There is no specific treatment for measles; care is mostly supportive and directed at managing complications. People at highest risk for contracting measles are those without immunity (antibodies) against measles. Groups at risk include:
- Children too young to be vaccinated (less than 12 months old).
- Individuals who have not received a second dose of the measles vaccine.
- Individuals for whom the vaccine failed to elicit a protective immune response.
- Individuals who were never vaccinated, which includes those who didn’t get vaccinated due to weakened immune systems, allergies to the vaccine, and those who declined for personal, religious, or philosophical reasons.
Measles is only spread from human to human. Measles can be prevented with the measles vaccine and it is highly effective at promoting life-long immunity for those who receive it. The vaccine is very safe, well tolerated, and does not cause autism. The measles vaccine is combined with vaccines against mumps and rubella, and is commonly referred to by the abbreviation ‘MMR’. The vaccination schedule for children is:
- 1st dose : between 12-15 months old
- 2nd dose: anywhere from 4 weeks after first dose, but typically given before the start of kindergarten, around ages 4 to 6.
Unvaccinated healthy adults born after 1957 are recommended to receive 1 or 2 doses of the vaccine. If you don’t know your immunization history, you should contact your doctor who can provide a dose or test your blood for your immunity level.

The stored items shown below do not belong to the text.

(** An attempt on a valid frame. *)
Lemma getDataInternal_success_iff_checks_witness :
  length frame_1_12 = 32%nat /\
  (getDataInternal stack_junk 1000 40000 awake_driver
     (world_at 40000 frame_1_12)
   = Some (0, store_fields frame_1_12 awake_driver, mkSim 40003 [] 1 [])
   <-> checksum_ok frame_1_12 /\ length_ok frame_1_12) /\
  (getDataInternal stack_junk 1000 40000 awake_driver
     (world_at 40000 frame_1_12)
   = Some (2, awake_driver, mkSim 40003 [] 1 [])
   <-> ~ (checksum_ok frame_1_12 /\ length_ok frame_1_12)) /\
  (getDataInternal stack_junk 1000 40000 awake_driver
     (world_at 40000 frame_1_12)
   = Some (0, store_fields frame_1_12 awake_driver, mkSim 40003 [] 1 [])
   \/ getDataInternal stack_junk 1000 40000 awake_driver
        (world_at 40000 frame_1_12)
      = Some (2, awake_driver, mkSim 40003 [] 1 [])) /\
  (exists cs0 c,
     [mkCheck 1 1; mkCheck 1 2; mkCheck 32 3] = cs0 ++ [c] /\
     seen c = 32%nat /\ elapsed c < 800 /\
     Forall (fun k => (seen k < 32)%nat) cs0).
Proof.
  apply (getDataInternal_success_iff_checks stack_junk 1000 40000 awake_driver
           (world_at 40000 frame_1_12) frame_1_12
           [mkCheck 1 1; mkCheck 1 2; mkCheck 32 3] (mkSim 40003 [] 1 [])).
  vm_compute. reflexivity.
Defined.

(** A frame with a wrong checksum, then a valid one: the first frame read
    returns 2 and changes nothing, the second one stores the fields of the
    valid frame. *)
Lemma getData_failure_keeps_measurement_witness :
  (1 <> 1 ->
   store_fields frame_1_12 awake_driver = awake_driver /\
   measurement (store_fields frame_1_12 awake_driver)
   = measurement awake_driver) /\
  (store_fields frame_1_12 awake_driver = awake_driver \/
   (1 = 1 /\
    exists startTime w0 buff cs,
      ((startTime = millis (world_at 40000 (frame_bad_crc ++ frame_1_12)) /\
        w0 = world_at 40000 (frame_bad_crc ++ frame_1_12)) \/
       (exists rcs,
          attempts stack_junk 1000
            (millis (world_at 40000 (frame_bad_crc ++ frame_1_12)))
            awake_driver (world_at 40000 (frame_bad_crc ++ frame_1_12))
            rcs awake_driver w0 /\
          last rcs 0 = 2 /\ (length rcs <= 2)%nat /\
          startTime = millis w0)) /\
      read_frame stack_junk 1000 startTime w0
      = Some (Some buff, cs, mkSim 40006 [] 1 []) /\
      checksum_ok buff /\ length_ok buff /\
      store_fields frame_1_12 awake_driver = store_fields buff awake_driver /\
      measurement (store_fields frame_1_12 awake_driver)
      = map (be16_at (payload_bytes buff)) field_offsets)).
Proof.
  apply (getData_failure_keeps_measurement stack_junk 1000 awake_driver
           (world_at 40000 (frame_bad_crc ++ frame_1_12))
           1 (store_fields frame_1_12 awake_driver) (mkSim 40006 [] 1 [])).
  vm_compute. reflexivity.
Defined.
(** * fftabs: querying the open Firefox tabs of a session store

    A shallow embedding of [fftabs.py] and the properties of its
    extractor, scorer and ranker.

    Conventions of the embedding.
    - A Python [str] is the list of its Unicode code points ([pystr]).
    - A Python number that the scorer computes ([total], a ratio, the
      threshold) is an exact rational of [Q]: the ratios are quotients of
      two small integers and the code only adds and compares them.
    - Functions of the Python runtime and of its libraries whose tables are
      not part of the program ([str.lower], [urllib.parse.urlparse], the
      file system, [lz4.block.decompress], [json.loads]) are Section
      variables: what is proved holds for every such function.
      What [difflib.SequenceMatcher] runs for [ratio()] is embedded in
      [Module Difflib].
    - A raised exception is the [Raise] case of [result]. *)

From Stdlib Require Import String Ascii.
From Stdlib Require Import List Arith PeanoNat NArith ZArith QArith Qminmax.
From Stdlib Require Import Bool Lia Lqa Sorting.Sorted Permutation.
Import ListNotations.

Local Open Scope nat_scope.

(** ** Strings *)

(** A character is a Unicode code point. *)
Definition char := N.

(** A Python [str]. *)
Definition pystr := list char.

(** [str "mail"] is the Python string with these (ASCII or Latin-1) characters. *)
Definition str (s : string) : pystr := map N_of_ascii (list_ascii_of_string s).

(** [s.startswith(sub)] *)
Fixpoint startswith (s sub : pystr) {struct sub} : bool :=
  match sub, s with
  | [], _ => true
  | _ :: _, [] => false
  | c :: sub', d :: s' => N.eqb c d && startswith s' sub'
  end.

(** [sub in s] for two strings: [sub] occurs in [s] as a contiguous run. *)
Fixpoint contains (s sub : pystr) : bool :=
  startswith s sub ||
  match s with
  | [] => false
  | _ :: s' => contains s' sub
  end.
(** X8: with detection on and a probe that agrees with the recorded
    identity, [execute] neither closes nor opens, leaves the session as
    it was, and, unless both buffers are in use, submits on the
    recorded handle right after the probe. *)
Theorem execute_same_identity s (ino : Z) (w : W) :
  _detect_replugged (self s) = true ->
  os_stat_st_ino B (_file_name (self s)) (os s) = (Return ino, w) ->
  _ino (self s) = Some ino ->
  let r := execute B status_enum s in
  self (final r) = self s
  /\ (datain (cmd s) <> [] /\ dataout (cmd s) <> [] ->
      trace r = [Stat (_file_name (self s)) (Return ino)])
  /\ (datain (cmd s) = [] \/ dataout (cmd s) = [] ->
      exists dir rep,
        trace r = [Stat (_file_name (self s)) (Return ino);
                   Execute (_fd (self s)) dir (cdb (cmd s)) (dataout (cmd s))
                           (datain (cmd s)) (sense (cmd s)) rep]).
Proof.
  intros Hd Hs Hi. unfold_session. simpl. rewrite Hd. simpl. rewrite Hs. simpl.
  rewrite (probe_agrees ino (_ino (self s))) by congruence.
  split_calls.
  all: buffers.
  all: split; [first [reflexivity | by destruct (self s)] |].
  all: split; [intros [? ?]; first [reflexivity | congruence] |].
  all: intros [? | ?]; first [congruence | eauto].
Qed.
(** ** JavaScript values and the rendering facility *)

(** The values the [type] property of a bound value can hold. *)
Inductive JsVal :=
  | JUndefined
  | JNull
  | JBool (b : bool)
  | JStr (s : string).

#[global] Instance JsVal_eq_dec : EqDecision JsVal.
Proof. solve_decision. Defined.

(** [angular.isUndefined] *)
Definition isUndefined (v : JsVal) : bool :=
  match v with JUndefined => true | _ => false end.

(** The property key [obj[v]] reads or writes: [ToString(v)]. *)
Definition to_key (v : JsVal) : string :=
  match v with
  | JUndefined => "undefined"
  | JNull => "null"
  | JBool true => "true"
  | JBool false => "false"
  | JStr s => s
  end.

(** What an interpolated expression of value [v] displays: nothing for
    [undefined] and [null]. *)
Definition to_display (v : JsVal) : string :=
  match v with
  | JUndefined | JNull => ""
  | JBool true => "true"
  | JBool false => "false"
  | JStr s => s
  end.

(** The descriptor the registry resolves a type to. *)
Record Directive := { directive_name : string }.

(** A compiled template: the factory [$compile(element)] returns, which
    keeps the markup of the element it was compiled from. *)
Record Template := { tmpl_html : string }.

#[global] Instance Template_eq_dec : EqDecision Template.
Proof. solve_decision. Defined.

(** What the output slot holds: clones of compiled templates, linked to the
    directive's scope. *)
Inductive Node := Cloned (t : Template).

Inductive Error := TypeError.

Inductive Completion :=
  | Normal
  | Throw (e : Error).

(** The double quote character of the markup. *)
Definition dq : string := String "034" EmptyString.

(** An element as markup describes it: a tag and its attributes in order. *)
Record ElementDesc := { el_tag : string; el_attrs : list (string * string) }.

Fixpoint serialize_attrs (attrs : list (string * string)) : string :=
  match attrs with
  | [] => ""
  | (name, binding) :: rest =>
      " " +:+ name +:+ "=" +:+ dq +:+ binding +:+ dq +:+ serialize_attrs rest
  end.

(** The self-closing tag of an element. *)
Definition serialize (e : ElementDesc) : string :=
  "<" +:+ el_tag e +:+ serialize_attrs (el_attrs e) +:+ " />".

Definition is_space (c : ascii) : bool := Ascii.eqb c " ".

Fixpoint trim_left (s : string) : string :=
  match s with
  | EmptyString => EmptyString
  | String c r => if is_space c then trim_left r else s
  end.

Prior to the measles vaccine in the U.S. (1967), there were about 500,000 cases of measles reported each year, and possibly millions more that went unreported. After the measles vaccine was introduced, the number of cases has fallen by 99%. Measles is still very common in the developing world, however, where access to vaccines is limited.
These recent outbreaks highlight the importance of vaccinations in preventing future cases, and controlling the spread of measles outbreaks. We strongly recommend strict adherence to MMR vaccine schedules outlined by the Advisory Committee for Immunization Practices (ACIP) which is sponsored by the Centers for Disease Control and Prevention (CDC).